### MATERIAL PROVIDED
(** The map an operation without a parent works on: the caller's, else
    the agent's own, else a new one. *)
Definition chosenMap (runtimeContext : option loc) (st : Store) : loc :=
  match runtimeContext with
  | Some context => context
  | None =>
      match agent_context self with
      | Some context => context
      | None => length (maps st)
      end
  end.

(** Filling in from the trigger context, read at the chosen map. *)
Lemma trigger_fill st l k :
  l < length (maps st) →
  validRef st activeTriggerContext →
  ctxGet (optBackfill activeTriggerContext l st) l k
  = firstSome (ctxGet st l k) (optGet st activeTriggerContext k).
Proof.
  intros Hl Hv. rewrite ctxGet_optBackfill by done.
  by rewrite decide_True.
Qed.

Lemma ctxGet_same_maps st st' l k :
  maps st' = maps st → ctxGet st' l k = ctxGet st l k.
Proof. unfold ctxGet, entriesAt. by intros ->. Qed.

(** The choice of the map and the filling in, for a call without a parent:
    what [createOperationContext] does before it turns to the abort
    controller. *)
Definition contextStage (rc : option loc) (st1 : Store) : loc * Store :=
  let '(context, st) :=
    match rc with
    | Some context => (context, optBackfill (agent_context self) context st1)
    | None =>
        match agent_context self with
        | Some context => (context, st1)
        | None => allocMap [] st1
        end
    end in
  (context, optBackfill activeTriggerContext context st).

Lemma create_contextStage input options st :
  options ≫= opt_parentOperationContext = None →
  let r := createOperationContext operationUuid activeTriggerContext self
             input options st in
  let staged :=
    contextStage (toContextMap (options ≫= opt_context) (countOperation st)).1
      (toContextMap (options ≫= opt_context) (countOperation st)).2 in
  context r.1 = staged.1 ∧ maps r.2 = maps staged.2.
Proof.
  intros Hp. cbv zeta. unfold createOperationContext, contextStage.
  rewrite Hp.
  destruct (toContextMap (options ≫= opt_context) (countOperation st))
    as [rc st1].
  cbn [fst snd].
  destruct (match rc with
            | Some context =>
                (context, optBackfill (agent_context self) context st1)
            | None =>
                match agent_context self with
                | Some context => (context, st1)
                | None => allocMap [] st1
                end
            end) as [ctx stx].
  simpl. destruct (options ≫= opt_abortSignal) as [e|]; simpl; [|done].
  unfold addEventListener. simpl. done.
Qed.

(** X19: for a call without a parent operation the context map is the
    caller's own [Map] when one is passed (a new map when a plain object is
    passed), else the agent's own default map, else a new map; in it a key
    holds what the caller supplied, else the agent's default, else what the
    active trigger context has. *)
Theorem context_without_parent input options st :
  options ≫= opt_parentOperationContext = None →
  validInput st (options ≫= opt_context) →
  validRef st (agent_context self) →
  validRef st activeTriggerContext →
  let r := createOperationContext operationUuid activeTriggerContext self
             input options st in
  let supplied := options ≫= opt_context in
  match supplied with
  | Some (ContextAsMap m) => context r.1 = m
  | Some (ContextAsRecord _) => context r.1 = length (maps st)
  | None =>
      match agent_context self with
      | Some own => context r.1 = own
      | None => context r.1 = length (maps st)
      end
  end
  ∧ ∀ k, ctxGet r.2 (context r.1) k
         = firstSome (suppliedGet st supplied k)
             (firstSome (optGet st (agent_context self) k)
                (optGet st activeTriggerContext k)).
Proof.
  intros Hp Hvi Hva Hvt. cbv zeta.
  destruct (create_contextStage input options st Hp) as [Hctx Hmaps].
  rewrite Hctx.
  pose proof (toContextMap_spec (options ≫= opt_context) (countOperation st)
                Hvi) as Hspec.
  cbv zeta in Hspec.
  destruct (toContextMap (options ≫= opt_context) (countOperation st))
    as [rc st1] eqn:Etc.
  destruct Hspec as (Hlen & Hvr & Hold & Hnew).
  cbn [fst snd] in *.
  change (length (maps (countOperation st))) with (length (maps st)) in Hlen.
  split.
  - destruct (options ≫= opt_context) as [[m|fields]|]; simpl in Etc.
    + injection Etc as <- <-. reflexivity.
    + injection Etc as <- <-. reflexivity.
    + injection Etc as <- <-. unfold contextStage.
      by destruct (agent_context self).
  - intros k. rewrite (ctxGet_same_maps _ _ _ _ Hmaps).
    set (S := suppliedGet st (options ≫= opt_context) k).
    set (A := optGet st (agent_context self) k).
    set (T := optGet st activeTriggerContext k).
    assert (HS1 : optGet st1 rc k = S) by apply Hnew.
    assert (HA1 : optGet st1 (agent_context self) k = A).
    { subst A. destruct (agent_context self) as [own|]; [|done].
      simpl in *. by apply Hold. }
    assert (HT1 : optGet st1 activeTriggerContext k = T).
    { subst T. destruct activeTriggerContext as [lt|]; [|done].
      simpl in *. by apply Hold. }
    assert (Hvt1 : validRef st1 activeTriggerContext).
    { destruct activeTriggerContext as [lt|]; [|done]. simpl in *. lia. }
    clearbody S A T. clear Hctx Hmaps Hnew Etc.
    unfold contextStage. destruct rc as [c|]; simpl in Hvr.
    + cbn [fst snd].
      rewrite trigger_fill.
      2:{ by rewrite optBackfill_length. }
      2:{ destruct activeTriggerContext as [lt|]; [|done]. simpl in *.
          by rewrite optBackfill_length. }
      rewrite ctxGet_optBackfill by done. rewrite decide_True by done.
      simpl in HS1. rewrite HS1, HA1.
      destruct activeTriggerContext as [lt|]; simpl in *.
      * rewrite ctxGet_optBackfill by done.
        destruct (decide (lt = c)) as [->|Hne].
        -- rewrite HS1, HA1. rewrite HS1 in HT1. subst T.
           by destruct S, A.
        -- rewrite HT1. apply firstSome_assoc.
      * subst T. by destruct S, A.
    + simpl in HS1. subst S.
      destruct (agent_context self) as [own|] eqn:Eown; cbn [fst snd].
      * simpl in Hva, HA1. rewrite trigger_fill by (done || lia).
        by rewrite HA1, HT1.
      * unfold allocMap. cbn [fst snd].
        rewrite trigger_fill.
        2:{ simpl. rewrite length_app. simpl. lia. }
        2:{ destruct activeTriggerContext as [lt|]; [|done]. simpl in *.
            rewrite length_app. simpl. lia. }
        unfold ctxGet at 1, entriesAt at 1. cbn [maps].
        rewrite list_lookup_middle by done. subst A. simpl.
        destruct activeTriggerContext as [lt|]; [|done]. simpl in *.
        rewrite <- HT1. unfold ctxGet, entriesAt. simpl.
        by rewrite lookup_app_l by exact Hvt1.
Qed.

End Factory.

(** An agent with a default context and a caller that passes its own
    [Map]. *)
Definition tenantStore : Store :=
  {| maps := [[(KStr "tenant", JStr "acme"); (KStr "plan", JStr "free")];
              [(KStr "tenant", JStr "beta")]];
     controllers := [];
     stepArrays := [];
     operationsCreated := 0 |}.

Definition tenantAgent : Agent :=
  {| agent_id := "support"; agent_name := "Support";
     agent_context := Some 0 |}.

Definition tenantOptions : BaseGenerationOptions :=
  {| opt_context := Some (ContextAsMap 1);
     opt_parentOperationContext := None;
     opt_abortSignal := None;
     opt_userId := None;
     opt_conversationId := None;
     opt_parentAgentId := None |}.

### ACTIVITY
Quote the data above in full, changing nothing.

### WRITTEN ANSWER
(** The map an operation without a parent works on: the caller's, else
    the agent's own, else a new one. *)
Definition chosenMap (runtimeContext : option loc) (st : Store) : loc :=
  match runtimeContext with
  | Some context => context
  | None =>
      match agent_context self with
      | Some context => context
      | None => length (maps st)
      end
  end.

(** Filling in from the trigger context, read at the chosen map. *)
Lemma trigger_fill st l k :
  l < length (maps st) →
  validRef st activeTriggerContext →
  ctxGet (optBackfill activeTriggerContext l st) l k
  = firstSome (ctxGet st l k) (optGet st activeTriggerContext k).
Proof.
  intros Hl Hv. rewrite ctxGet_optBackfill by done.
  by rewrite decide_True.
Qed.

Lemma ctxGet_same_maps st st' l k :
  maps st' = maps st → ctxGet st' l k = ctxGet st l k.
Proof. unfold ctxGet, entriesAt. by intros ->. Qed.

(** The choice of the map and the filling in, for a call without a parent:
    what [createOperationContext] does before it turns to the abort
    controller. *)
Definition contextStage (rc : option loc) (st1 : Store) : loc * Store :=
  let '(context, st) :=
    match rc with
    | Some context => (context, optBackfill (agent_context self) context st1)
    | None =>
        match agent_context self with
        | Some context => (context, st1)
        | None => allocMap [] st1
        end
    end in
  (context, optBackfill activeTriggerContext context st).

Lemma create_contextStage input options st :
  options ≫= opt_parentOperationContext = None →
  let r := createOperationContext operationUuid activeTriggerContext self
             input options st in
  let staged :=
    contextStage (toContextMap (options ≫= opt_context) (countOperation st)).1
      (toContextMap (options ≫= opt_context) (countOperation st)).2 in
  context r.1 = staged.1 ∧ maps r.2 = maps staged.2.
Proof.
  intros Hp. cbv zeta. unfold createOperationContext, contextStage.
  rewrite Hp.
  destruct (toContextMap (options ≫= opt_context) (countOperation st))
    as [rc st1].
  cbn [fst snd].
  destruct (match rc with
            | Some context =>
                (context, optBackfill (agent_context self) context st1)
            | None =>
                match agent_context self with
                | Some context => (context, st1)
                | None => allocMap [] st1
                end
            end) as [ctx stx].
  simpl. destruct (options ≫= opt_abortSignal) as [e|]; simpl; [|done].
  unfold addEventListener. simpl. done.
Qed.

(** X19: for a call without a parent operation the context map is the
    caller's own [Map] when one is passed (a new map when a plain object is
    passed), else the agent's own default map, else a new map; in it a key
    holds what the caller supplied, else the agent's default, else what the
    active trigger context has. *)
Theorem context_without_parent input options st :
  options ≫= opt_parentOperationContext = None →
  validInput st (options ≫= opt_context) →
  validRef st (agent_context self) →
  validRef st activeTriggerContext →
  let r := createOperationContext operationUuid activeTriggerContext self
             input options st in
  let supplied := options ≫= opt_context in
  match supplied with
  | Some (ContextAsMap m) => context r.1 = m
  | Some (ContextAsRecord _) => context r.1 = length (maps st)
  | None =>
      match agent_context self with
      | Some own => context r.1 = own
      | None => context r.1 = length (maps st)
      end
  end
  ∧ ∀ k, ctxGet r.2 (context r.1) k
         = firstSome (suppliedGet st supplied k)
             (firstSome (optGet st (agent_context self) k)
                (optGet st activeTriggerContext k)).
Proof.
  intros Hp Hvi Hva Hvt. cbv zeta.
  destruct (create_contextStage input options st Hp) as [Hctx Hmaps].
  rewrite Hctx.
  pose proof (toContextMap_spec (options ≫= opt_context) (countOperation st)
                Hvi) as Hspec.
  cbv zeta in Hspec.
  destruct (toContextMap (options ≫= opt_context) (countOperation st))
    as [rc st1] eqn:Etc.
  destruct Hspec as (Hlen & Hvr & Hold & Hnew).
  cbn [fst snd] in *.
  change (length (maps (countOperation st))) with (length (maps st)) in Hlen.
  split.
  - destruct (options ≫= opt_context) as [[m|fields]|]; simpl in Etc.
    + injection Etc as <- <-. reflexivity.
    + injection Etc as <- <-. reflexivity.
    + injection Etc as <- <-. unfold contextStage.
      by destruct (agent_context self).
  - intros k. rewrite (ctxGet_same_maps _ _ _ _ Hmaps).
    set (S := suppliedGet st (options ≫= opt_context) k).
    set (A := optGet st (agent_context self) k).
    set (T := optGet st activeTriggerContext k).
    assert (HS1 : optGet st1 rc k = S) by apply Hnew.
    assert (HA1 : optGet st1 (agent_context self) k = A).
    { subst A. destruct (agent_context self) as [own|]; [|done].
      simpl in *. by apply Hold. }
    assert (HT1 : optGet st1 activeTriggerContext k = T).
    { subst T. destruct activeTriggerContext as [lt|]; [|done].
      simpl in *. by apply Hold. }
    assert (Hvt1 : validRef st1 activeTriggerContext).
    { destruct activeTriggerContext as [lt|]; [|done]. simpl in *. lia. }
    clearbody S A T. clear Hctx Hmaps Hnew Etc.
    unfold contextStage. destruct rc as [c|]; simpl in Hvr.
    + cbn [fst snd].
      rewrite trigger_fill.
      2:{ by rewrite optBackfill_length. }
      2:{ destruct activeTriggerContext as [lt|]; [|done]. simpl in *.
          by rewrite optBackfill_length. }
      rewrite ctxGet_optBackfill by done. rewrite decide_True by done.
      simpl in HS1. rewrite HS1, HA1.
      destruct activeTriggerContext as [lt|]; simpl in *.
      * rewrite ctxGet_optBackfill by done.
        destruct (decide (lt = c)) as [->|Hne].
        -- rewrite HS1, HA1. rewrite HS1 in HT1. subst T.
           by destruct S, A.
        -- rewrite HT1. apply firstSome_assoc.
      * subst T. by destruct S, A.
    + simpl in HS1. subst S.
      destruct (agent_context self) as [own|] eqn:Eown; cbn [fst snd].
      * simpl in Hva, HA1. rewrite trigger_fill by (done || lia).
        by rewrite HA1, HT1.
      * unfold allocMap. cbn [fst snd].
        rewrite trigger_fill.
        2:{ simpl. rewrite length_app. simpl. lia. }
        2:{ destruct activeTriggerContext as [lt|]; [|done]. simpl in *.
            rewrite length_app. simpl. lia. }
        unfold ctxGet at 1, entriesAt at 1. cbn [maps].
        rewrite list_lookup_middle by done. subst A. simpl.
        destruct activeTriggerContext as [lt|]; [|done]. simpl in *.
        rewrite <- HT1. unfold ctxGet, entriesAt. simpl.
        by rewrite lookup_app_l by exact Hvt1.
Qed.

End Factory.

(** An agent with a default context and a caller that passes its own
    [Map]. *)
Definition tenantStore : Store :=
  {| maps := [[(KStr "tenant", JStr "acme"); (KStr "plan", JStr "free")];
              [(KStr "tenant", JStr "beta")]];
     controllers := [];
     stepArrays := [];
     operationsCreated := 0 |}.

Definition tenantAgent : Agent :=
  {| agent_id := "support"; agent_name := "Support";
     agent_context := Some 0 |}.

Definition tenantOptions : BaseGenerationOptions :=
  {| opt_context := Some (ContextAsMap 1);
     opt_parentOperationContext := None;
     opt_abortSignal := None;
     opt_userId := None;
     opt_conversationId := None;
     opt_parentAgentId := None |}.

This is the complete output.